Thank you for all your advice. Will discuss these ideas with Oncologist later this month when it is decided how to proceed after breaking from treatment for a month. Hoping things continue to move forward in a positive direction for you and your loved ones.

So hard to know what signs to look for. My husbands CA-19 in March before starting Chemo (post Whipple) was 40. In July new CT-scan came back clear, but CA-19 was 53. CEA was in the normal range. Every visit and test is so scary. Wishing you only positive results.

I have found MarkyMark’s link to Dr Matthew Katz at MDAnderson Houston helpful. Top cancer centers are still using decades old treatments with a few tweaks as Standard of Care in return for a few positive results. After we sacrifice our loved ones for data, hopefully targeted screening and therapies will become the new norm before a tumor manifests.

Please post your physician’s recommendation regarding maintenance therapy. After pronounced NED I asked for it and was advised there may not be anything. Now I understand there is. Xeloda I believe (can anyone confirm?)

Standards of Care-
We need the physicians that are willing to think out of the box for otherwise healthy patients!
Look for oncologists that actually have “pancreatic cancer” on their business card..

I don't remember which med(s) he has been taking, but @stageivsurvivor is a living testament to continuing systemic treatment despite NED status.

The "NE" stands for "No Evidence," and one of my favorite quotes is, "Absence of Evidence is not Evidence of Absence!"

The Minimal/Microscopic Residual Disease can always come back to get you. In my case, the recurrence was below the threshold of detection on four circulating tumor DNA tests, until it wasn't.

A quick search turned up two interesting factoids quoted here:

1. "Median survival was 7.4 months among patients treated with Xeloda plus gemcitabine, compared to 6 months among patients treated with gemcitabine alone." -- This implies the presence of disease, but shows some effectiveness.

2. "Capecitabine (Xeloda ®) is currently the most biologically active oral fluoropyrimidine drug, and is widely used in adjuvant therapy for pancreatic cancer." https://classic.clinicaltrials.gov/ct2/show/NCT03959150 -- This trial was on post-op, post-adjuvant therapy, NED patients, and was supposed to wrap up in June 2023. I haven't seen results or FDA approval decisions.

For "stable disease," there has been some research and discussion about maintenance therapies. Docs are considering a switch from my chemo (GemAbraxCis) to avoid worsening neuropathy, but I've been holding on as I'd rather avoid worsening cancer.

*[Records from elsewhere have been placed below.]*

Fixpoint span_digits (l : list Z) : list Z * list Z :=
  match l with
  | b :: l' => if is_digit b then let '(ds, r) := span_digits l' in (b :: ds, r) else ([], l)
  | [] => ([], [])
  end.

Definition digits_z (ds : list Z) : Z := foldl (λ acc d, acc * 10 + (d - 48)) 0 ds.

(** The optional fraction and exponent: 46 is the point, 69 and 101 are the
    exponent letters, 43 and 45 the signs.  [None] is a syntax error. *)
Definition parse_fraction (l : list Z) : option (list Z * list Z) :=
  match l with
  | b :: l' =>
      if b =? 46 then let '(ds, r) := span_digits l' in match ds with [] => None | _ => Some (ds, r) end
      else Some ([], l)
  | [] => Some ([], l)
  end.

Definition exponent_sign (l : list Z) : Z * list Z :=
  match l with
  | b :: l' => if b =? 43 then (1, l') else if b =? 45 then (-1, l') else (1, l)
  | [] => (1, l)
  end.
Definition parse_exponent (l : list Z) : option (Z * list Z) :=
  match l with
  | b :: l' =>
      if (b =? 69) || (b =? 101) then
        let '(sign, l) := exponent_sign l' in
        let '(ds, r) := span_digits l in
        match ds with [] => None | _ => Some (sign * digits_z ds, r) end
      else Some (0, l)
  | [] => Some (0, l)
  end.

(** The sign and the integer digits; a leading zero stands alone. *)
Definition parse_minus (l : list Z) : bool * list Z :=
  match l with b :: l' => if b =? 45 then (true, l') else (false, l) | [] => (false, l) end.
Definition parse_integer (l : list Z) : list Z * list Z :=
  match l with b :: l' => if b =? 48 then ([48], l') else span_digits l | [] => ([], l) end.

(** A number literal: its value, whether it is out of range, and the rest. *)
Definition parse_number (l : list Z) : option (f64 * bool * list Z) :=
  let '(neg, l) := parse_minus l in
  let '(ds, l) := parse_integer l in
  match ds with
  | [] => None
  | _ =>
      '(fs, l) ← parse_fraction l;
      '(e, l) ← parse_exponent l;
      Some (decimal neg (digits_z (ds ++ fs)) (e - Z.of_nat (length fs)), l)
  end.

(** ** Strings *)

Definition hex_value (b : Z) : option Z :=
  if is_digit b then Some (b - 48)
  else if in_range 97 b 102 then Some (b - 87)
  else if in_range 65 b 70 then Some (b - 55) else None.

(** The four digits after a backslash and a [u]. *)
Definition hex4 (l : list Z) : option (Z * list Z) :=
  match l with
  | a :: b :: c :: d :: l =>
      a ← hex_value a; b ← hex_value b; c ← hex_value c; d ← hex_value d;
      Some (((a * 16 + b) * 16 + c) * 16 + d, l)
  | _ => None
  end.

(** A code unit that may start a surrogate pair; 92 and 117 are a backslash and
    a [u]. *)
Definition unit_rune (u : Z) (l : list Z) : Z * list Z :=
  if in_range 55296 u 57343 then
    match l with
    | a :: b :: l' =>
        match (if (a =? 92) && (b =? 117) then hex4 l' else None) with
        | Some (v, l'') =>
            if in_range 55296 u 56319 && in_range 56320 v 57343
            then ((u - 55296) * 1024 + (v - 56320) + 65536, l'') else (rune_error, l)
        | None => (rune_error, l)
        end
    | _ => (rune_error, l)
    end
  else (u, l).

Definition escape_byte (c : Z) : option Z :=
  match c with
  | 34 => Some 34 | 92 => Some 92 | 47 => Some 47
  | 98 => Some 8 | 102 => Some 12 | 110 => Some 10 | 114 => Some 13 | 116 => Some 9
  | _ => None
  end.

(** One character of a string: the bytes it decodes to, and the rest. *)
Definition parse_char (l : list Z) : option (list Z * list Z) :=
  match l with
  | [] => None
  | b :: l' =>
      if b =? 92 then
        match l' with
        | [] => None
        | c :: l'' =>
            if c =? 117 then '(u, r) ← hex4 l''; let '(c, r) := unit_rune u r in Some (encode_rune c, r)
            else b ← escape_byte c; Some ([b], l'')
        end
      else if b <? 32 then None
      else let '(c, w) := decode_rune l in Some (encode_rune c, drop w l)
  end.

Dr. Eileen O'Reilly (MSKCC) has done some research in this, and found that patients with BRCA mutations who have been stable for ~16 weeks on a platinum-based therapy reach a "sweet spot" where it may be preferable to switch to (or add?) a PARP inhibitor like Olaparib (Lynparza), and noted better outcomes from switching before disease progression. Apparently, after the disease becomes resistant to platinum, it also becomes resistant to PARP inhibitors.

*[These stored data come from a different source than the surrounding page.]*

(* ===== verification/NetPolicy.v ===== *)
(** * The external-resource policy (internal/netpolicy/netpolicy.go)

    [Denied] decides which URLs an HTML document may fetch; [ChromiumDenyListRegex]
    is the same policy as a pattern for Gotenberg.  The pattern is the source's
    string, read by [GoRegexp]; [Denied] runs on the URL and address parsers of
    [GoNet].

    The theorems: on http and https URLs whose host is an ordinary name or a
    canonical dotted quad, both decide alike ([deny_list_agrees]); for dotted
    quads the decision is the range table of the comments ([quad_denied]).  The
    counter-examples at the end show where the two differ. *)
From stdpp Require Import base tactics list strings numbers option.
From Stdlib Require Import ZArith Lia Bool Ascii.
From S2P Require Import Prelude GoString GoRegexp GoNet.
Local Open Scope Z_scope.

(** ** The code *)

Definition ChromiumDenyListRegex : string :=
  "^https?://(?:[^@/]*@)?(?:" +:+
  "localhost|" +:+
  "[^/:.]+|" +:+
  "[^/:]*\.localhost|" +:+
  "127\.[0-9.]+|" +:+
  "0\.0\.0\.0|" +:+
  "10\.[0-9.]+|" +:+
  "192\.168\.[0-9.]+|" +:+
  "172\.(?:1[6-9]|2[0-9]|3[01])\.[0-9.]+|" +:+
  "169\.254\.[0-9.]+|" +:+
  "\[::1\]|" +:+
  "\[[fF][cdCD][0-9a-fA-F]{2}:[^\]]*\]|" +:+
  "\[[fF][eE][89abAB][0-9a-fA-F]:[^\]]*\]" +:+
  ")(?::[0-9]+)?(?:[/?#]|$)".

Section denied.
Context `{UnicodeTables}.

Definition Denied (rawURL : string) : bool * string :=
let lower := to_lower (trim_space rawURL) in
if has_prefix lower "data:" then (false, "") else
match url_Parse rawURL with
| None => (true, "unparseable URL")
| Some u =>
    if negb (bool_decide (url_Scheme u = "http") || bool_decide (url_Scheme u = "https"))
    then (true, "scheme " +:+ url_Scheme u) else
    let host := to_lower (Hostname u) in
    if bool_decide (host = "") then (true, "empty host") else
    if bool_decide (host = "localhost") || has_suffix host ".localhost"
    then (true, "loopback host") else
    match ParseIP host with
    | Some ip =>
        if IsLoopback ip || IsPrivate ip || IsLinkLocalUnicast ip ||
           IsLinkLocalMulticast ip || IsUnspecified ip
        then (true, "private address " +:+ host) else (false, "")
    | None =>
        if negb (contains host ".") then (true, "single-label host " +:+ host) else (false, "")
    end
end.
End denied.

(** What Gotenberg does with the pattern. *)
Definition deny_re : re := MustCompile ChromiumDenyListRegex.
Definition chromium_denies (url : string) : bool := MatchString deny_re url.

(** ** The URLs the theorems are about *)

(** Lower-case host names: letters, digits, hyphens and dots. *)
Definition numeric_byte (c : Z) : bool := is_digit c || (c =? 46).
Definition host_byte (c : Z) : bool := in_range 97 c 122 || (c =? 45) || numeric_byte c.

There's a short, 3-year old video of her discussing it here: https://www.onclive.com/view/dr-oreilly-on-the-utility-of-parp-inhibitors-in-pancreatic-cancer
By now, she may have newer data related to other DNA Damage Repair mutations like PALB and ATM, as well as other PARP inhibitors.

Ours were from top GI cancer centers with oncologists with lots of pancreatic cancer experience. However, thinking out of the box means recognizing that this cancer originated from cellular replication mutations common to other cancers. Standard of care must incorporate this information rather than simply identifying the tumor and treating this gross manifestation of the cancer. In my husband’s case, the errors in his BRAF mutation are also found in melanomas and gliomas. For many others, the same mutations are more commonly manifest in colon or breast cancers. Therefore we need to target the initial breaks and mismatch repairs and attack those as well as cutting out or killing the visible tumor.